Overall, 35.7% (n=50) of all E. coli isolates were MDR, but resistance varied among the various sample types; human (28.5%; n=20), cattle (55.0%; n=22), pig (35.0%; n=7) and soil (12.5%; n=1) Table 7. Also, 21.4% (n=30) of E. coli isolates were resistance to 1 antibiotic agent, 28.6% (n=40) to 2 antibiotics agents and 35.7% (n=50) to 3 or more antibiotic agents. Several MDR phenotypes were observed, and more than half of the MDR isolates, 56% (n=28) were co-resistant to ampicillin, cefuroxime, trimethoprim and tetracycline and usually in combination with other antibiotic agents like chloramphenicol. About one-quarter of MDR isolates, 24% (n=12) were resistant to the nalidixic acid and ciprofloxacin Table 7. Table 7 is at the end of the article.
3.4 Resistance Patterns of ESBL-EC from diverse sources
Overall, ESBL-EC isolates exhibited high levels resistance of 100%, 100%, 75.8%, 78.0%, and 58.2% to ampicillin, cefuroxime, ceftazidime, cefotaxime and tetracycline. However, low resistance of 17.2% and 0.0% to ceftriaxone and meropenem. ESBL-EC isolates from human, cattle, pig and soil-sourced exhibited resistant prevalence of 100% to ampicillin, 42.9%, 55.6%, 100% and 33.3% resistance to tetracycline (Figure 2). Among human sourced isolates, there was no statistical significant difference between resistant pattern of ESBL-EC isolates and non-ESBL-EC isolates, with the exception of ampicillin, ciprofloxacin, gentamicin and nitrofurantoin (p ≤ 0.05) Table 8. Among cattle sourced isolates, with the exception of an ESBL-EC isolate that exhibited a higher resistance of (20.0% vrs 0%,) to ciprofloxacin as compared to non-ESBL-EC isolate (p ≤ 0.05) Table 8. Overall, there was no statistical significant difference between antibiotic resistance of ESBL-EC isolates vrs non-ESBL-EC isolates Table 8. Among pig-sourced, there was no statistical significant difference in resistant pattern of ESBL-EC isolates as compared to non-ESBL-EC isolates. However, ESBL-EC isolates exhibited a higher resistance of (66.7% vrs 0%) and (100% vrs 5.9%) to ciprofloxacin and nalidixic acid (p ≤ 0.05) Table 9. Overall, MDR prevalence of ESBL-EC isolates was 66.7% (n=20) and among sourced samples, human 71.4% (n=10), cattle 66.7% (n=6), pig 100% (n=3) and soil 33.3% (n=1).
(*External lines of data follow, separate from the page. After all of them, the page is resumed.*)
(* ===== verification/Distribute.v ===== *)
(** * Dividing one axis among the children of a split
    ([crates/koshi-layout/src/solver.rs], [distribute_axis_cells] and its
    passes)

    The passes run in the source's order: shares, repair of the sum, preferred
    targets, user resizes (with a second repair), floors. The first part
    translates the passes; the second proves what each keeps. The client of
    this file, the directional solve, uses only the laws of the interface
    [AxisDistribution], which [distribute_axis_cells] implements. *)

From S2P Require Import Prelude Geometry Size.
From stdpp Require Import options.

(** ** The passes *)

Definition weight_at (weights : list SizeWeight) (i : nat) : SizeWeight :=
  default default_size_weight (weights !! i).

Definition is_flexible (w : SizeWeight) : bool :=
  match primary_constraint w with
  | Flex _ | Minimum _ | Preferred _ => true
  | Fixed _ | Percent _ => false
  end.

Definition get_preferred_cell_count (w : SizeWeight) : option N :=
  match preferred_cell_count w with
  | Some c => Some c
  | None => match primary_constraint w with Preferred c => Some c | _ => None end
  end.

(** *** Shares *)

(** One iteration of the fixed-size loop, and of the percent loop, on the
    state [(child_cell_counts, remaining_cell_count)]. *)
Definition claim_fixed_cells (st : list N * N) (iw : nat * SizeWeight) : list N * N :=
  match primary_constraint iw.2 with
  | Fixed fixed_cell_count =>
      let claimed := fixed_cell_count `min` st.2 in
      (<[iw.1 := claimed]> st.1, st.2 -16 claimed)
  | _ => st
  end.

Definition claim_percent_cells (available_cell_count : N) (st : list N * N)
    (iw : nat * SizeWeight) : list N * N :=
  match primary_constraint iw.2 with
  | Percent percent_value =>
      let claimed := compute_percent_cell_count available_cell_count percent_value `min` st.2 in
      (<[iw.1 := claimed]> st.1, st.2 -16 claimed)
  | _ => st
  end.

(** The weight with which a child flexes, [None] for the other children. *)
Definition flexible_weight (w : SizeWeight) : option N :=
  match primary_constraint w with
  | Flex flex_weight => Some flex_weight
  | Minimum _ | Preferred _ => Some 1
  | Fixed _ | Percent _ => None
  end.

Definition list_flexible_child_weight_pairs (weights : list SizeWeight) : list (nat * N) :=
  omap (fun iw => pair iw.1 <$> flexible_weight iw.2) (enumerate weights).

(** One iteration of the share loop on [(child_cell_counts,
    assigned_cell_count)]; [checked_div] by a zero total gives no share. *)
Definition assign_flexible_share (flexible_cell_pool total_flexible_weight : N)
    (st : list N * N) (iw : nat * N) : list N * N :=
  let share_cell_count :=
    if total_flexible_weight =? 0 then 0
    else as_u16 ((flexible_cell_pool * iw.2) `div` total_flexible_weight) in
  (<[iw.1 := share_cell_count]> st.1, st.2 + share_cell_count).

Definition add_leftover_cell (counts : list N) (iw : nat * N) : list N :=
  <[iw.1 := cell_at counts iw.1 +16 1]> counts.

Definition compute_share_cell_counts (weights : list SizeWeight) (available_cell_count : N)
    : list N :=
  let st0 := (replicate (length weights) 0, available_cell_count) in
  let st1 := foldl claim_fixed_cells st0 (enumerate weights) in
  let st2 := foldl (claim_percent_cells available_cell_count) st1 (enumerate weights) in
  let pairs := list_flexible_child_weight_pairs weights in
  let total_flexible_weight := sum_cells (snd <$> pairs) in
  let flexible_cell_pool := st2.2 in
  let st3 := foldl (assign_flexible_share flexible_cell_pool total_flexible_weight)
               (st2.1, 0) pairs in
  let leftover_cell_count := flexible_cell_pool - st3.2 in
  foldl add_leftover_cell st3.1 (take (N.to_nat leftover_cell_count) (reverse pairs)).

(** *** Repair of the sum *)

(** The trimming loop over [iter_mut().rev()], with its early exit. *)
Fixpoint trim_trailing (excess_cell_count : N) (reversed_counts : list N) : list N :=
  match reversed_counts with
  | [] => []
  | cell_count :: rest =>
      let trimmed_cell_count := excess_cell_count `min` cell_count in
      let excess_left := excess_cell_count - trimmed_cell_count in
      (cell_count -16 as_u16 trimmed_cell_count)
        :: (if excess_left =? 0 then rest else trim_trailing excess_left rest)
  end.

Definition repair_cell_count_sum (counts : list N) (available_cell_count : N) : list N :=
  let total_cell_count := sum_cells counts in
  if total_cell_count <? available_cell_count then
    match length counts with
    | O => counts
    | S last =>
        <[last := cell_at counts last +16 as_u16 (available_cell_count - total_cell_count)]>
          counts
    end
  else if available_cell_count <? total_cell_count then
    reverse (trim_trailing (total_cell_count - available_cell_count) (reverse counts))
  else counts.

(** *** Donors *)

Inductive DonorPool := FlexibleOnly | AllChildren.

#[export] Instance DonorPool_eq_dec : EqDecision DonorPool.
Proof. solve_decision. Defined.

(** One donor pass, over the child indices in [child_indices], on the state
    [(child_cell_counts, taken_cell_count)]. It returns as soon as the need
    is met; the later pass then takes nothing either. *)
Fixpoint take_donor_pass (weights : list SizeWeight) (floors : list N)
    (needed_cell_count : N) (skipped_child_index : nat) (is_flexible_donor_pass : bool)
    (child_indices : list nat) (counts : list N) (taken_cell_count : N) : list N * N :=
  match child_indices with
  | [] => (counts, taken_cell_count)
  | child_index :: rest =>
      if taken_cell_count =? needed_cell_count then (counts, taken_cell_count)
      else if (child_index =? skipped_child_index)%nat
              || negb (Bool.eqb (is_flexible (weight_at weights child_index))
                         is_flexible_donor_pass)
      then take_donor_pass weights floors needed_cell_count skipped_child_index
             is_flexible_donor_pass rest counts taken_cell_count
      else
        let spare_cell_count :=
          u16_saturating_sub (cell_at counts child_index) (cell_at floors child_index) in
        let given_cell_count :=
          spare_cell_count `min` (needed_cell_count -16 taken_cell_count) in
        take_donor_pass weights floors needed_cell_count skipped_child_index
          is_flexible_donor_pass rest
          (<[child_index := cell_at counts child_index -16 given_cell_count]> counts)
          (taken_cell_count +16 given_cell_count)
  end.

Definition take_donor_cell_count (counts : list N) (weights : list SizeWeight)
    (floors : list N) (needed_cell_count : N) (skipped_child_index : nat)
    (donor_pool : DonorPool) : list N * N :=
  let child_indices := range_rev (length counts) in
  let '(counts1, taken1) :=
    take_donor_pass weights floors needed_cell_count skipped_child_index true
      child_indices counts 0 in
  if bool_decide (donor_pool = FlexibleOnly) then (counts1, taken1)
  else take_donor_pass weights floors needed_cell_count skipped_child_index false
         child_indices counts1 taken1.

(** *** Preferred targets *)

(** The trailing-most flexible sibling of [child_index]. *)
Definition find_receiver (weights : list SizeWeight) (child_index : nat) : option nat :=
  List.find (fun candidate => negb (candidate =? child_index)%nat
                              && is_flexible (weight_at weights candidate))
    (range_rev (length weights)).

Definition apply_preferred_at (weights : list SizeWeight) (floors : list N)
    (counts : list N) (child_index : nat) : list N :=
  match get_preferred_cell_count (weight_at weights child_index) with
  | None => counts
  | Some target_cell_count =>
      let current_cell_count := cell_at counts child_index in
      if target_cell_count <? current_cell_count then
        let floor_cell_count := cell_at floors child_index in
        let surplus_cell_count :=
          u16_saturating_sub current_cell_count (target_cell_count `max` floor_cell_count) in
        match find_receiver weights child_index with
        | Some receiver_child_index =>
            let counts1 :=
              <[child_index := cell_at counts child_index -16 surplus_cell_count]> counts in
            <[receiver_child_index :=
                u16_saturating_add (cell_at counts1 receiver_child_index) surplus_cell_count]>
              counts1
        | None => counts
        end
      else if current_cell_count <? target_cell_count then
        let '(counts1, taken_cell_count) :=
          take_donor_cell_count counts weights floors
            (target_cell_count -16 current_cell_count) child_index FlexibleOnly in
        <[child_index := u16_saturating_add (cell_at counts1 child_index) taken_cell_count]>
          counts1
      else counts
  end.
3.6 Prevalence of AMR genes in ESBL-EC isolates
A total of 16 different AMR genes were from major antibiotic class were observed in the ESBL-EC isolates Table 10. Across all ESBL-EC isolates, the most common AMR genes was blaTEM-1B (32.0%; n=8), (tetA) (48.0%; n=12), (sul2) (36.0%; n=9), (aph(3'')-Id) (24.0%; n=6) and (dfrA14) (16.0%; n=4). Also identified were plasmid-mediated quinolone resistant genes (qnrS1) (12.0%; n=3) and quinolone resistant determining region at the gyrA (4.0%; n=1) and blaCTX-M-15 (4.0%; n=1) from soil sourced. Majority of AMR genes were observed from human and soil ESBL-EC isolates Table 10.
3.7 Prevalence of plasmid replicon types in ESBL-EC isolates from diverse sources
A total of 21 different plasmid replicon types were identified from in silico analysis of ESBL-EC isolates Table 11. The most prevalent IncF plasmid replicon types were IncFIB(Apoo1918) (40.0%; n=10), followed by IncFII(pCoo) (36.0%; n=9). Overall, diverse plasmid replicon types were observed in human ESBL-EC isolates, followed by soil ESBL-EC isolates. IncFIB(Apoo1918) (40.0%; n=5) was most dominant among cattle ESBL-EC isolates, followed by IncFII(pCoo) (40.0%; n=10) Table 11.
3.8 Distribution of sequence types in ESBL-EC isolates from diverse sources
A total of 17 different sequence types were identified from in silico analysis of ESBL-EC isolates from diverse sources Figure 3. The most prevalent sequence types were ST10 (12.0%; n=3), ST206 (12.0%; n=3), ST9312 (12.0%; n=3) and ST4151 (12.0%; n=3). However, 4.0% (n=1) was observed for each of the following; ST73, ST835, ST159, ST1237, ST6311, ST6237, ST5557, ST2061, ST8535, ST960, ST1684, ST999 and ST697, respectively (Figure 3). Overall, ST10 was observed in both cattle and pig ESBL-EC isolates, while ST206 was found in both human and cattle ESBL-EC isolates. Furthermore, ST73 was observed in cattle.